Design theoretical or philosophical paper
Key finding Enactivism and ecological realism can be reconciled through a pragmatic reading that treats agent-enacted values as having the same external status as ecological affordances, illustrated by Physarum polycephalum's self-created, affordance-bearing geographies.

Abstract

A widely cited roadblock to bridging ecological psychology and enactivism is that the former identifies with realism and the latter identifies with constructivism, which critics charge is subjectivist. A pragmatic reading, however, suggests non-mental forms of constructivism that simultaneously fit core tenets of enactivism and ecological realism. After advancing a pragmatic version of enactive constructivism that does not obviate realism, I reinforce the position with an empirical illustration: Physarum polycephalum, a communal unicellular organism that leaves slime trails that form chemical barriers that it avoids in foraging explorations. Here, environmental building and sensorimotor engagement are part of the same process with P. polycephalum coordinating around self-created, affordance-bearing geographies, which nonetheless exist independently in ways described by ecological realists. For ecological psychologists, affordances are values, meaning values are external to the perceiver. I argue that agent-enacted values have the same status and thus do not obviate ecological realism or generate subjectivism.

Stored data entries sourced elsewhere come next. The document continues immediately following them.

(* ===== verification/RtList.v ===== *)
(** * The doubly linked lists of include/rtservice.h

    [rt_list_t] is an intrusive circular list: a list head and the nodes
    embedded in the queued objects are the same structure.  The file has two
    levels.

    - Section [pointers] translates [rt_list_init], [rt_list_insert_after],
      [rt_list_insert_before], [rt_list_remove], [rt_list_isempty] and
      [rt_list_len] to functions on a memory of nodes ([gmap] from addresses
      to [next]/[prev] pairs), one load or store per assignment of the C code;
      an access through an address that holds no node is [None].
      [clist m h xs] says that the memory holds a circular list with head [h]
      and nodes [xs].
    - Section [store] has the lists the kernel files use: a map from list heads
      to sequences of objects.  The [rep_] lemmas show that the pointer
      functions implement the operations on sequences for a whole family of
      disjoint lists, so the other files work with sequences only. *)

From S2P Require Import Prelude.

Record rt_list_node (N : Type) := ListNode { next : N; prev : N }.
Arguments ListNode {N} _ _.
Arguments next {N} _.
Arguments prev {N} _.

Section pointers.
Context {N : Type} {eqN : EqDecision N} {ctN : Countable N}.
Implicit Types (m : gmap N (rt_list_node N)) (n h : N) (xs : list N).

(** [p->next], [p->prev], [p->next = v] and [p->prev = v]. *)
Definition get_next m (p : N) : option N := next <$> m !! p.
Definition get_prev m (p : N) : option N := prev <$> m !! p.
Definition set_next (p v : N) m : option (gmap N (rt_list_node N)) :=
  nd ← m !! p; Some (<[p := ListNode v (prev nd)]> m).
Definition set_prev (p v : N) m : option (gmap N (rt_list_node N)) :=
  nd ← m !! p; Some (<[p := ListNode (next nd) v]> m).

Definition rt_list_init (l : N) m : gmap N (rt_list_node N) := <[l := ListNode l l]> m.

Definition rt_list_insert_after (l : N) n m : option (gmap N (rt_list_node N)) :=
  a ← get_next m l; m1 ← set_prev a n m;
  b ← get_next m1 l; m2 ← set_next n b m1;
  m3 ← set_next l n m2;
  set_prev n l m3.

Definition rt_list_insert_before (l : N) n m : option (gmap N (rt_list_node N)) :=
  a ← get_prev m l; m1 ← set_next a n m;
  b ← get_prev m1 l; m2 ← set_prev n b m1;
  m3 ← set_prev l n m2;
  set_next n l m3.

Definition rt_list_remove n m : option (gmap N (rt_list_node N)) :=
  a ← get_next m n; p ← get_prev m n; m1 ← set_prev a p m;
  p' ← get_prev m1 n; a' ← get_next m1 n; m2 ← set_next p' a' m1;
  m3 ← set_prev n n m2;
  set_next n n m3.

Definition rt_list_isempty (l : N) m : option bool :=
  a ← get_next m l; Some (bool_decide (a = l)).

(** The loop of [rt_list_len]; [fuel] bounds the number of nodes walked. *)
Fixpoint rt_list_len_loop (fuel : nat) (l p : N) m (len : Z) : option Z :=
  match fuel with
  | O => None
  | S fuel => a ← get_next m p;
              if bool_decide (a = l) then Some len
              else rt_list_len_loop fuel l a m (u32 (len + 1))
  end.

Definition rt_list_len (fuel : nat) (l : N) m : option Z := rt_list_len_loop fuel l l m 0.

(** Consecutive elements of the sequence point at each other. *)
Fixpoint linked m (xs : list N) : Prop :=
  match xs with
  | x :: (y :: _) as t => get_next m x = Some y /\ get_prev m y = Some x /\ linked m t
  | _ => True
  end.

(** A circular list with head [h] and nodes [xs]. *)
Definition clist m h xs : Prop := NoDup (h :: xs) /\ linked m (h :: xs ++ [h]).

Lemma get_next_set_next p v q m m' :
  set_next p v m = Some m' -> get_next m' q = if decide (q = p) then Some v else get_next m q.
Proof.
  unfold set_next, get_next. intros. destruct (m !! p) eqn:E; simplify_eq/=.
  case_decide; subst; by simplify_map_eq.
Qed.

Lemma get_prev_set_next p v q m m' : set_next p v m = Some m' -> get_prev m' q = get_prev m q.
Proof.
  unfold set_next, get_prev. intros. destruct (m !! p) eqn:E; simplify_eq/=.
  destruct (decide (p = q)); by simplify_map_eq.
Qed.

Lemma get_next_set_prev p v q m m' : set_prev p v m = Some m' -> get_next m' q = get_next m q.
Proof.
  unfold set_prev, get_next. intros. destruct (m !! p) eqn:E; simplify_eq/=.
  destruct (decide (p = q)); by simplify_map_eq.
Qed.

Lemma get_prev_set_prev p v q m m' :
  set_prev p v m = Some m' -> get_prev m' q = if decide (q = p) then Some v else get_prev m q.
Proof.
  unfold set_prev, get_prev. intros. destruct (m !! p) eqn:E; simplify_eq/=.
  case_decide; subst; by simplify_map_eq.
Qed.

Lemma get_next_dom m p : is_Some (get_next m p) <-> is_Some (m !! p).
Proof. unfold get_next. by rewrite fmap_is_Some. Qed.

Lemma get_prev_dom m p : is_Some (get_prev m p) <-> is_Some (m !! p).
Proof. unfold get_prev. by rewrite fmap_is_Some. Qed.

Lemma set_next_ok p v m : is_Some (m !! p) -> is_Some (set_next p v m).
Proof. intros [x Hx]. unfold set_next. rewrite Hx. eauto. Qed.

Lemma set_prev_ok p v m : is_Some (m !! p) -> is_Some (set_prev p v m).
Proof. intros [x Hx]. unfold set_prev. rewrite Hx. eauto. Qed.

Lemma set_next_dom p v m m' q : set_next p v m = Some m' -> is_Some (m !! q) -> is_Some (m' !! q).
Proof.
  rewrite <- !get_next_dom. intros E. rewrite (get_next_set_next _ _ _ _ _ E).
  case_decide; eauto.
Qed.

Lemma set_prev_dom p v m m' q : set_prev p v m = Some m' -> is_Some (m !! q) -> is_Some (m' !! q).
Proof. rewrite <- !get_next_dom. intros E. by rewrite (get_next_set_prev _ _ _ _ _ E). Qed.

Lemma linked_cons m x y xs :
  linked m (x :: y :: xs) <->
  get_next m x = Some y /\ get_prev m y = Some x /\ linked m (y :: xs).
Proof. done. Qed.

(** Two memories agree on the links of a sequence. *)
Lemma linked_ext m m' xs :
  linked m xs ->
  (forall x y, x ∈ xs -> get_next m x = Some y -> get_next m' x = Some y) ->
  (forall x y, x ∈ xs -> get_prev m x = Some y -> get_prev m' x = Some y) -> linked m' xs.
Proof.
  induction xs as [|x [|y xs] IH]; [done..|]. intros (?&?&?) Hn Hp. cbn. split_and!.
  - apply Hn; [set_solver|done].
  - apply Hp; [set_solver|done].
  - apply IH; [done|intros; apply Hn; set_solver|intros; apply Hp; set_solver].
Qed.

Lemma linked_app m l1 a l2 :
  linked m (l1 ++ a :: l2) <-> linked m (l1 ++ [a]) /\ linked m (a :: l2).
Proof.
  induction l1 as [|x l1 IH]; [cbn; tauto|].
  destruct l1 as [|y l1]; cbn in *; [|tauto].
  destruct l2; cbn; tauto.
Qed.

Lemma linked_next m l1 a b l2 : linked m (l1 ++ a :: b :: l2) -> get_next m a = Some b.
Proof. intros (_ & ? & _)%linked_app. done. Qed.

Lemma linked_prev m l1 a b l2 : linked m (l1 ++ a :: b :: l2) -> get_prev m b = Some a.
Proof. intros (_ & _ & ? & _)%linked_app. done. Qed.

(** Only the links out of all elements but the last, and into all but the
    first, matter. *)
Lemma linked_ext_open m m' a l b :
  linked m (a :: l ++ [b]) ->
  (forall x, x = a \/ x ∈ l -> get_next m' x = get_next m x) ->
  (forall x, x = b \/ x ∈ l -> get_prev m' x = get_prev m x) -> linked m' (a :: l ++ [b]).
Proof.
  revert a. induction l as [|y l IH]; intros a; cbn.
  - intros (?&?&_) Hn Hp. rewrite Hn, Hp by auto. done.
  - intros (?&?&?) Hn Hp. rewrite Hn by auto. rewrite Hp by set_solver.
    split_and!; [done..|]. apply IH; [done| |]; intros x Hx.
    + apply Hn. set_solver.
    + apply Hp. set_solver.
Qed.

#[local] Arguments linked : simpl never.

Section splice.
Context m m' h (l1 l2 A B : list N) (a b n : N).
Context (HA : h :: l1 = A ++ [a]) (HB : l2 ++ [h] = b :: B).

Lemma linked_left :
  NoDup (h :: l1 ++ l2) -> n ∉ h :: l1 -> linked m (h :: l1) ->
  (forall q, q <> n -> q <> a -> get_next m' q = get_next m q) ->
  (forall q, q <> n -> q <> b -> get_prev m' q = get_prev m q) -> linked m' (h :: l1).
Proof using HA HB.
  intros Hnd Hn HL HN HP.
  destruct A as [|h' A']; simplify_eq/=; [done|].
  apply NoDup_cons in Hnd as [Hh Hnd]. apply NoDup_app in Hnd as (Hnd & Hd & _).
  apply NoDup_app in Hnd as (Hnd & Ha & _).
  assert (b ∉ A' ++ [a]) as Hb.
  { destruct l2; simplify_eq/=; [set_solver|]. intros ?. eapply Hd; [done|]. set_solver. }
  apply linked_ext_open with m; [done| |]; intros x Hx.
  - apply HN; set_solver.
  - apply HP; set_solver.
Qed.

Lemma linked_right :
  NoDup (h :: l1 ++ l2) -> n ∉ h :: l2 -> linked m (l2 ++ [h]) ->
  (forall q, q <> n -> q <> a -> get_next m' q = get_next m q) ->
  (forall q, q <> n -> q <> b -> get_prev m' q = get_prev m q) -> linked m' (l2 ++ [h]).
Proof using HA HB.
  intros Hnd Hn HL HN HP.
  destruct l2 as [|b' l2']; simplify_eq/=; [done|].
  apply NoDup_cons in Hnd as [Hh Hnd]. apply NoDup_app in Hnd as (_ & Hd & Hnd).
  apply NoDup_cons in Hnd as [Hb Hnd].
  assert (a ∉ b :: l2') as Ha.
  { assert (a ∈ h :: l1) as [->|Ha]%elem_of_cons by (rewrite HA; set_solver); [set_solver|].
    intros ?. eapply Hd; [exact Ha|]. done. }
  apply linked_ext_open with m; [done| |]; intros x Hx.
  - apply HN; set_solver.
  - apply HP; set_solver.
Qed.

(** Linking [n] between the last of [h :: l1] and the first of [l2 ++ [h]]. *)
Lemma clist_insert :
  clist m h (l1 ++ l2) -> n ∉ h :: l1 ++ l2 ->
  (forall q, get_next m' q = if decide (q = n) then Some b
                             else if decide (q = a) then Some n else get_next m q) ->
  (forall q, get_prev m' q = if decide (q = n) then Some a
                             else if decide (q = b) then Some n else get_prev m q) ->
  clist m' h (l1 ++ n :: l2).
Proof using HA HB.
  intros [Hnd HL] Hn HN HP. split.
  { rewrite NoDup_cons in *. rewrite NoDup_app in *. rewrite NoDup_cons. set_solver. }
  assert (a <> n) by (assert (a ∈ h :: l1) by (rewrite HA; set_solver); set_solver).
  assert (b <> n) by (assert (b ∈ l2 ++ [h]) by (rewrite HB; set_solver); set_solver).
  assert (HL1 : linked m (h :: l1)).
  { rewrite HA in *. rewrite <- (app_assoc l1), app_comm_cons, HA, HB, <- app_assoc in HL.
    by apply linked_app in HL as [? _]. }
  assert (HL2 : linked m (l2 ++ [h])).
  { rewrite <- (app_assoc l1), app_comm_cons, HA, HB, <- app_assoc in HL.
    rewrite HB. cbn in HL. apply linked_app in HL as [_ HL]. by destruct HL as (_&_&HL). }
  assert (HN' : forall q, q <> n -> q <> a -> get_next m' q = get_next m q).
  { intros q ??. rewrite HN. by do 2 (rewrite decide_False by done). }
  assert (HP' : forall q, q <> n -> q <> b -> get_prev m' q = get_prev m q).
  { intros q ??. rewrite HP. by do 2 (rewrite decide_False by done). }
  assert (linked m' (h :: l1)) as L1 by (eapply linked_left; eauto; set_solver).
  assert (linked m' (l2 ++ [h])) as L2 by (eapply linked_right; eauto; set_solver).
  rewrite <- app_assoc, app_comm_cons, HA, <- app_assoc. cbn.
  rewrite HA in L1. rewrite HB in L2 |- *.
  apply linked_app. split; [done|]. rewrite !linked_cons, HN, HN, HP, HP.
  repeat case_decide; subst; done.
Qed.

The constructivist-realist debate organizes around the emphasis that enactivists and ecological theorists respectively place on the inner constitution of organisms vs. the structure of environments. Building on alimentary themes introduced in the P. polycephalum example and also in Gibson's work, I go on to consider how environment, brain, visceral systems, and even bacteria within them enter perceptual loops. This highlights almost unfathomable degrees of mutually modulating internal and external synchronization. It also shows instances in which internal conditions alter worldly configurations and invert values, in Gibson's sense of the term, albeit without implying subjectivism. My aim is to cut across the somatic focus of enactive constructivism and the external environment-oriented emphasis of ecological realism and show that enactivism can enrich ecological accounts of value.